(Saved data entries)
»»

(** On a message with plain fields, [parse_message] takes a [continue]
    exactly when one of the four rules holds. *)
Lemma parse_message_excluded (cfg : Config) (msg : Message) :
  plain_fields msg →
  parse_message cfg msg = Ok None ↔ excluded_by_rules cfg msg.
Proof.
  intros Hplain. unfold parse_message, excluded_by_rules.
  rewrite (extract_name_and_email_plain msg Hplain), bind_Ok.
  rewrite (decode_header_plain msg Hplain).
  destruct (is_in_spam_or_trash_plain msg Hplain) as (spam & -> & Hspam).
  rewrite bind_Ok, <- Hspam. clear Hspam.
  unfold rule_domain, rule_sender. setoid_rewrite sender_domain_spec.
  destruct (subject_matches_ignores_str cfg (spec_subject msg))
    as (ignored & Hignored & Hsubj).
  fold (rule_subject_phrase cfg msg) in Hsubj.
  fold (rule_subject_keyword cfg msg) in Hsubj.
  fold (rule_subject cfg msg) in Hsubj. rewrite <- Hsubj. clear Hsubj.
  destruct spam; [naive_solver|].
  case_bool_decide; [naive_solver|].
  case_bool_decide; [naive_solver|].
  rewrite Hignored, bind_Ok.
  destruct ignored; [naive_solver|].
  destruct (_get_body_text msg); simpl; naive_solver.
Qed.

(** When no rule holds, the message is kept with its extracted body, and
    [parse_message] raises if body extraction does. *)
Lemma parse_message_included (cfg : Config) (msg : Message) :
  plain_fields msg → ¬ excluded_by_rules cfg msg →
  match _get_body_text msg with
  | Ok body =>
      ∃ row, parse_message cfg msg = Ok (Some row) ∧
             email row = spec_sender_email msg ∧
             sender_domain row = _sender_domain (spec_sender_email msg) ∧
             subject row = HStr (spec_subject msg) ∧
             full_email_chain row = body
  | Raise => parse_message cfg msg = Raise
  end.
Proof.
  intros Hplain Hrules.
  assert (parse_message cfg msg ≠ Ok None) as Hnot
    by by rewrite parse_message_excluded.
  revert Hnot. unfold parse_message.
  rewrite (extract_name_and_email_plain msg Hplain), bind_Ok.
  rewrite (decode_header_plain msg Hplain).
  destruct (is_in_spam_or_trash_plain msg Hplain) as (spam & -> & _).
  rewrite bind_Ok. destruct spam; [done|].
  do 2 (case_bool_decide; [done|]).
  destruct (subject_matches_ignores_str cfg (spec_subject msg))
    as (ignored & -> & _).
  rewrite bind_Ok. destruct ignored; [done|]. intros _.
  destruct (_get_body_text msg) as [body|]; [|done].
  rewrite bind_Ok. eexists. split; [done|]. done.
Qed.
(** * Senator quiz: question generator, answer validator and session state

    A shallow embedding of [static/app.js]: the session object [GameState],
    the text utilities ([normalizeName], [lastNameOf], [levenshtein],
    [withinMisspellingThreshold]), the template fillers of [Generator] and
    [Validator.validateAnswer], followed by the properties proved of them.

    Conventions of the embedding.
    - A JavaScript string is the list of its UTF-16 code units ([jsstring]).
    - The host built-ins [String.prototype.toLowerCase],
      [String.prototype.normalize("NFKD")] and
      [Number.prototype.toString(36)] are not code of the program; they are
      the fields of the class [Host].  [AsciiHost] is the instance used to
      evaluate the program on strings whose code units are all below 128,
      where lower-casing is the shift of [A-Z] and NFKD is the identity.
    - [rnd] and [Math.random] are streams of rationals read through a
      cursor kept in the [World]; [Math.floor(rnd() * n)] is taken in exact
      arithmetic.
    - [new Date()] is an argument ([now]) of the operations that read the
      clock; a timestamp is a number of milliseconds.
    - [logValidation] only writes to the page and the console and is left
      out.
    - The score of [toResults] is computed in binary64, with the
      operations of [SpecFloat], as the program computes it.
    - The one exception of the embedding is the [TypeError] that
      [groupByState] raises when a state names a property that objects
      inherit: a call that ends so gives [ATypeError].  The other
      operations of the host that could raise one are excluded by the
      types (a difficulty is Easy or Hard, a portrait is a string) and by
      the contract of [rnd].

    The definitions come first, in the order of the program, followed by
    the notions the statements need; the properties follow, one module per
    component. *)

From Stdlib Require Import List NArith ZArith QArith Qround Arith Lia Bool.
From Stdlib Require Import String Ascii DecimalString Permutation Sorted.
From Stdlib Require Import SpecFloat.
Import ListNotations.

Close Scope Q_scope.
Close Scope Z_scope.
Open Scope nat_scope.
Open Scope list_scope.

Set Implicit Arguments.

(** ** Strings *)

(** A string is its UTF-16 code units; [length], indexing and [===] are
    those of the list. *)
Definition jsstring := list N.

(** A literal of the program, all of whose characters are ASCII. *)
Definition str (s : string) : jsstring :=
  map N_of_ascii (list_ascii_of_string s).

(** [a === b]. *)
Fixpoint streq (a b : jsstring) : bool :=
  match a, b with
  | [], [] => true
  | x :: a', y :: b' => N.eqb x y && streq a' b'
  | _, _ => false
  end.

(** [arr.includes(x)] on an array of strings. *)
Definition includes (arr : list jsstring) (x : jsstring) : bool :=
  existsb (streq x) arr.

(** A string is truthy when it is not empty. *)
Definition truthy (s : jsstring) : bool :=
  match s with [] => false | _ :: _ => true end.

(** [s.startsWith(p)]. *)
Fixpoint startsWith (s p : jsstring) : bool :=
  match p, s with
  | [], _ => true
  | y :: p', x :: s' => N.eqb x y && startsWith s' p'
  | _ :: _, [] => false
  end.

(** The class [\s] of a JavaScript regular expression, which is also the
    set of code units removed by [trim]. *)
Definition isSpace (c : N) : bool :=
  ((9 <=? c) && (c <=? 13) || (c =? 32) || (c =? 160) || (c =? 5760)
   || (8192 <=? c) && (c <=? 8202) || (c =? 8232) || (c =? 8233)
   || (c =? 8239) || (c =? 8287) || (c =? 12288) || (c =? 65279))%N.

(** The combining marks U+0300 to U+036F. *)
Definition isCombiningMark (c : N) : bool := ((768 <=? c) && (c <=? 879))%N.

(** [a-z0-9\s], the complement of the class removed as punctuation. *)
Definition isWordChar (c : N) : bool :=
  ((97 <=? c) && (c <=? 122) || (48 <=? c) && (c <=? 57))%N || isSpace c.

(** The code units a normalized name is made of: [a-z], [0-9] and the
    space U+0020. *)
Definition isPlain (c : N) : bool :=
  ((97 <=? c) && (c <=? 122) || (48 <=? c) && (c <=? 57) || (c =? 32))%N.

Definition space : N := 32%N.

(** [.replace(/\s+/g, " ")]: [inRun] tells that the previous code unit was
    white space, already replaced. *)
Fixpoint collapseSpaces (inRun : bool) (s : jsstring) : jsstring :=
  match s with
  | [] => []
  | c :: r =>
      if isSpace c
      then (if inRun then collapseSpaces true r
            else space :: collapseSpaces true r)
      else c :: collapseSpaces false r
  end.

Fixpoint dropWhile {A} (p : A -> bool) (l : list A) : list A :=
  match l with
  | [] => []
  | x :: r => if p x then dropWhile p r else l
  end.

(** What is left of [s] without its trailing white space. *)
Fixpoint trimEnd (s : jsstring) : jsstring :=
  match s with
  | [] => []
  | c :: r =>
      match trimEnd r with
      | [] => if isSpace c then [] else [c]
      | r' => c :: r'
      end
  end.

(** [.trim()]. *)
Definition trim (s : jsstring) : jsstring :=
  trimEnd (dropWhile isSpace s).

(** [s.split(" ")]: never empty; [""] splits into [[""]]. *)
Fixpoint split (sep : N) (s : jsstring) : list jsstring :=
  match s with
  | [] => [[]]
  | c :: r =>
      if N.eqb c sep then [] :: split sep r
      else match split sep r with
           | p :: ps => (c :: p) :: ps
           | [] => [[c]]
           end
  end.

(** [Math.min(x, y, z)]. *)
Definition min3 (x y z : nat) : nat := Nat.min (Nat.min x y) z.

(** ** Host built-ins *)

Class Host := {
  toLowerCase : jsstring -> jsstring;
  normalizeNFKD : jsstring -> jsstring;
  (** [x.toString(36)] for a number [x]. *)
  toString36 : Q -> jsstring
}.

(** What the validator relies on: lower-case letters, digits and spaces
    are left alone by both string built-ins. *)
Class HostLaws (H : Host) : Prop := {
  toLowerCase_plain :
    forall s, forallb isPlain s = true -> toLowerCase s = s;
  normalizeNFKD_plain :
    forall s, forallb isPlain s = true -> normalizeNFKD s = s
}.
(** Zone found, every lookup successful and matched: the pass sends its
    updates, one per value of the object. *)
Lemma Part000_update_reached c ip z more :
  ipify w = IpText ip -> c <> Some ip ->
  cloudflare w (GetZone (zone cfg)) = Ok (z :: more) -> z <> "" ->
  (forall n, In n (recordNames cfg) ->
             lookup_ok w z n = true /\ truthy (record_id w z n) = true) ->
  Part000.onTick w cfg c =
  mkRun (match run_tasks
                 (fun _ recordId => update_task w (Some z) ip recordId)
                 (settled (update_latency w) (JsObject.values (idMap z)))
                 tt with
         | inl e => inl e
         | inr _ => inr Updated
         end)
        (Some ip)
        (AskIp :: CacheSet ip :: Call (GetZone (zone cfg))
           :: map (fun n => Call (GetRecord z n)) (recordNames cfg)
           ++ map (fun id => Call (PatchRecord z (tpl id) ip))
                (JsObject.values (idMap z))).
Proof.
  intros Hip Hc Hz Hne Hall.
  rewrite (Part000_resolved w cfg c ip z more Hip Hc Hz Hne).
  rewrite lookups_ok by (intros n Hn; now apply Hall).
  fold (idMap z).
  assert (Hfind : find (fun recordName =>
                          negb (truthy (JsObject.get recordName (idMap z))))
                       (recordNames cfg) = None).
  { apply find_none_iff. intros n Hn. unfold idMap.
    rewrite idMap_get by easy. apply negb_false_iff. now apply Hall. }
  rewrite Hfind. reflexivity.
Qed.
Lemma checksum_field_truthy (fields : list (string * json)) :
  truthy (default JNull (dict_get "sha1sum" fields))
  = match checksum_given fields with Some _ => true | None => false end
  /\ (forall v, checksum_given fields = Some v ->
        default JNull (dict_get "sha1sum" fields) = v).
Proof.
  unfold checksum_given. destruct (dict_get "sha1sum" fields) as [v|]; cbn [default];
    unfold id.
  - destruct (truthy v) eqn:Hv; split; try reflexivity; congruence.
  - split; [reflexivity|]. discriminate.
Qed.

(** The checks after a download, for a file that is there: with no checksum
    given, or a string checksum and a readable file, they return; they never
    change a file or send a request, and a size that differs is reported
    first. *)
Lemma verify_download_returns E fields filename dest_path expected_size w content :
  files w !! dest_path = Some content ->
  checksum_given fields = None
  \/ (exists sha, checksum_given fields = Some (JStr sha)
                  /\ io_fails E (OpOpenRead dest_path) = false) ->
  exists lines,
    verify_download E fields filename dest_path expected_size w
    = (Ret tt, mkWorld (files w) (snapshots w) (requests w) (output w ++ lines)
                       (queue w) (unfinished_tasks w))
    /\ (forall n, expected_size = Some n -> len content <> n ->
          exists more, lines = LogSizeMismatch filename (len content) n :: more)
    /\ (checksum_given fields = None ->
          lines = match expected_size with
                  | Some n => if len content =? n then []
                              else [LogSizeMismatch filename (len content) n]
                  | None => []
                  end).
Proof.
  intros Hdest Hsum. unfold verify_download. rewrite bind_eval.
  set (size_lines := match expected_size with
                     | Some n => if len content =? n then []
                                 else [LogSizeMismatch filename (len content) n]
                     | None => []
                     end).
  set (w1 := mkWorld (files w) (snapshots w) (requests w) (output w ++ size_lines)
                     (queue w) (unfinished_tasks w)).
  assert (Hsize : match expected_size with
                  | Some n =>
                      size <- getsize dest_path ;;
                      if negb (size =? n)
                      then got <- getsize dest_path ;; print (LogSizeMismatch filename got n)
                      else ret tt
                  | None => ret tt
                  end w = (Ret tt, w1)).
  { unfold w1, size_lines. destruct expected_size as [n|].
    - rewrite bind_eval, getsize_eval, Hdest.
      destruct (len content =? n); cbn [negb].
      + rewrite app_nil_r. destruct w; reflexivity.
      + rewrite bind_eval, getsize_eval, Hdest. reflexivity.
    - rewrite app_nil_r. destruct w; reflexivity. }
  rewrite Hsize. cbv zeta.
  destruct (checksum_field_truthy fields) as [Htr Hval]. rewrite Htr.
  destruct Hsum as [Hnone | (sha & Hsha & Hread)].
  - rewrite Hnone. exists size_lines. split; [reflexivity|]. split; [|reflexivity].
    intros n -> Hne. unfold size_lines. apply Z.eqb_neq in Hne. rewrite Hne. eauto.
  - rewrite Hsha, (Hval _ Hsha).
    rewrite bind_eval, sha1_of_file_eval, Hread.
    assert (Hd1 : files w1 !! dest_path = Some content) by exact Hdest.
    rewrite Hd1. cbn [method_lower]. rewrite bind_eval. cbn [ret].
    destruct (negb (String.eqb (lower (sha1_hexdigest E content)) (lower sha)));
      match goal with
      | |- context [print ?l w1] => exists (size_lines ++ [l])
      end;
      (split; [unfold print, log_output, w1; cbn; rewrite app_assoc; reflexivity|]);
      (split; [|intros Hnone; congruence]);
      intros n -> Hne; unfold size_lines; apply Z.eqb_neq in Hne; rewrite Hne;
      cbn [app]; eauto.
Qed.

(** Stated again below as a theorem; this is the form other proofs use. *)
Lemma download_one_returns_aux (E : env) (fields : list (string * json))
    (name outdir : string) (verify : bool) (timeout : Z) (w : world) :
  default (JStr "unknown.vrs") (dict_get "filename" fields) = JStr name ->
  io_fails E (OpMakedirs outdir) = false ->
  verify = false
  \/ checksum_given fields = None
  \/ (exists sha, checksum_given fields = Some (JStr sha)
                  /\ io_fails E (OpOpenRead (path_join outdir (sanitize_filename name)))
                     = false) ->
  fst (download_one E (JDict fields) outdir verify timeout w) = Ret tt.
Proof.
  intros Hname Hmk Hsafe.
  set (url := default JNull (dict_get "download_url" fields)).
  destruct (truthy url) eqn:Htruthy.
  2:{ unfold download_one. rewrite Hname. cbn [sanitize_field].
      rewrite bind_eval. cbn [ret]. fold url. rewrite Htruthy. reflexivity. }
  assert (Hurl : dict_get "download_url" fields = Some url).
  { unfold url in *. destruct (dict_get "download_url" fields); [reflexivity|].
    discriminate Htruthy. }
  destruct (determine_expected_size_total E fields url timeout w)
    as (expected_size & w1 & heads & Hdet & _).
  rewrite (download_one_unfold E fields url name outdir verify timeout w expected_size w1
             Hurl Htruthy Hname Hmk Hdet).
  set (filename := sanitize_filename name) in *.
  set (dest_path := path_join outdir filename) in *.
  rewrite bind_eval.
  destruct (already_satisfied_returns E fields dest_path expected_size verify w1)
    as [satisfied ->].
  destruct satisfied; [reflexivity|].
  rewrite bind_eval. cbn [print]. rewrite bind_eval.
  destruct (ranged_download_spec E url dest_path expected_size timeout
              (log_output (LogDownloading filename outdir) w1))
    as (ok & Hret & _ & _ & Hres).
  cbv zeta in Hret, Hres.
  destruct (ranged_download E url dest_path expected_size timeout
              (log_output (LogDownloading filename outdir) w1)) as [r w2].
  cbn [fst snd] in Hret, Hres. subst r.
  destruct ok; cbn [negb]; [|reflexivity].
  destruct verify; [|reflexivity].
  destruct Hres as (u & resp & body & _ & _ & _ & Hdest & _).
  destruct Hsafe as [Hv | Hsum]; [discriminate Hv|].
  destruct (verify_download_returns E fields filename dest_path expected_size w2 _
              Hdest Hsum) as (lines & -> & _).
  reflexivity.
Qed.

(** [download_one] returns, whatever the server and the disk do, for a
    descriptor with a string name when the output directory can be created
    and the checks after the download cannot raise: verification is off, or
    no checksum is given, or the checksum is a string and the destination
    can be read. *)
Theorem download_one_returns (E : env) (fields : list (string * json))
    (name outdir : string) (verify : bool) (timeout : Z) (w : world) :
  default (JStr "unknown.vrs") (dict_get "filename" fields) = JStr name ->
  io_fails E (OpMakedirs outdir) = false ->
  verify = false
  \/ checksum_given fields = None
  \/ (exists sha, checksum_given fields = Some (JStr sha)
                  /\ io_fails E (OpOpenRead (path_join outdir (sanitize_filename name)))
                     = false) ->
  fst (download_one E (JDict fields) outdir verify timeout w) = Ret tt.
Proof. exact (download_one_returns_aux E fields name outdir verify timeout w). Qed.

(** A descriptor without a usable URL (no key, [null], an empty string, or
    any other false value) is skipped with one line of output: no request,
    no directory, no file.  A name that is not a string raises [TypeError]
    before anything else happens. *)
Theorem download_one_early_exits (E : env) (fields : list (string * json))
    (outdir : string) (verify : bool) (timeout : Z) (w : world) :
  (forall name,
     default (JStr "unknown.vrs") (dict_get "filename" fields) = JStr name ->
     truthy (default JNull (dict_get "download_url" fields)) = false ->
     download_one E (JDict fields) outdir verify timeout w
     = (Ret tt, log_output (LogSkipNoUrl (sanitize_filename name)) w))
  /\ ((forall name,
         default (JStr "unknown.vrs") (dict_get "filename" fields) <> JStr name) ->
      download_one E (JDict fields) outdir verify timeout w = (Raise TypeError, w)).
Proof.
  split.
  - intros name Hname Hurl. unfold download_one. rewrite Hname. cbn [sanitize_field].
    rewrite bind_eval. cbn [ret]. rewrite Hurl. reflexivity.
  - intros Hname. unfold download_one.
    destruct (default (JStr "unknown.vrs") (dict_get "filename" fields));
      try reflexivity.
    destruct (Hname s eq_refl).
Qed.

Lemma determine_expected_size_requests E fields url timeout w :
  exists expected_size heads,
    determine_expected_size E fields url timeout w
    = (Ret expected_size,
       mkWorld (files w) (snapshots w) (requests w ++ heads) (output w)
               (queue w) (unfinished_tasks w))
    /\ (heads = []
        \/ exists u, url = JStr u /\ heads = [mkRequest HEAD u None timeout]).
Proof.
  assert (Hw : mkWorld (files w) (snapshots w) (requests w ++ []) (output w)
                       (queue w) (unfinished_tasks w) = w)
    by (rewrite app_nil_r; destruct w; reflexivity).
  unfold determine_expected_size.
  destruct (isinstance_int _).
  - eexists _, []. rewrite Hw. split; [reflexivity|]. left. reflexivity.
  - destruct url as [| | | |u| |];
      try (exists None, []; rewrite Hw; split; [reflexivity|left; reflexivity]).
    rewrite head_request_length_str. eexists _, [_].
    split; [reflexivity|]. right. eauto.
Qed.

««

• EXERCISE DESCRIPTION: Please transcribe the data exactly from its first line. End with the line that contains "fold (rule_subject_keyword cfg".

• RESULT OF THIS EXERCISE:
(** On a message with plain fields, [parse_message] takes a [continue]
    exactly when one of the four rules holds. *)
Lemma parse_message_excluded (cfg : Config) (msg : Message) :
  plain_fields msg →
  parse_message cfg msg = Ok None ↔ excluded_by_rules cfg msg.
Proof.
  intros Hplain. unfold parse_message, excluded_by_rules.
  rewrite (extract_name_and_email_plain msg Hplain), bind_Ok.
  rewrite (decode_header_plain msg Hplain).
  destruct (is_in_spam_or_trash_plain msg Hplain) as (spam & -> & Hspam).
  rewrite bind_Ok, <- Hspam. clear Hspam.
  unfold rule_domain, rule_sender. setoid_rewrite sender_domain_spec.
  destruct (subject_matches_ignores_str cfg (spec_subject msg))
    as (ignored & Hignored & Hsubj).
  fold (rule_subject_phrase cfg msg) in Hsubj.
  fold (rule_subject_keyword cfg msg) in Hsubj.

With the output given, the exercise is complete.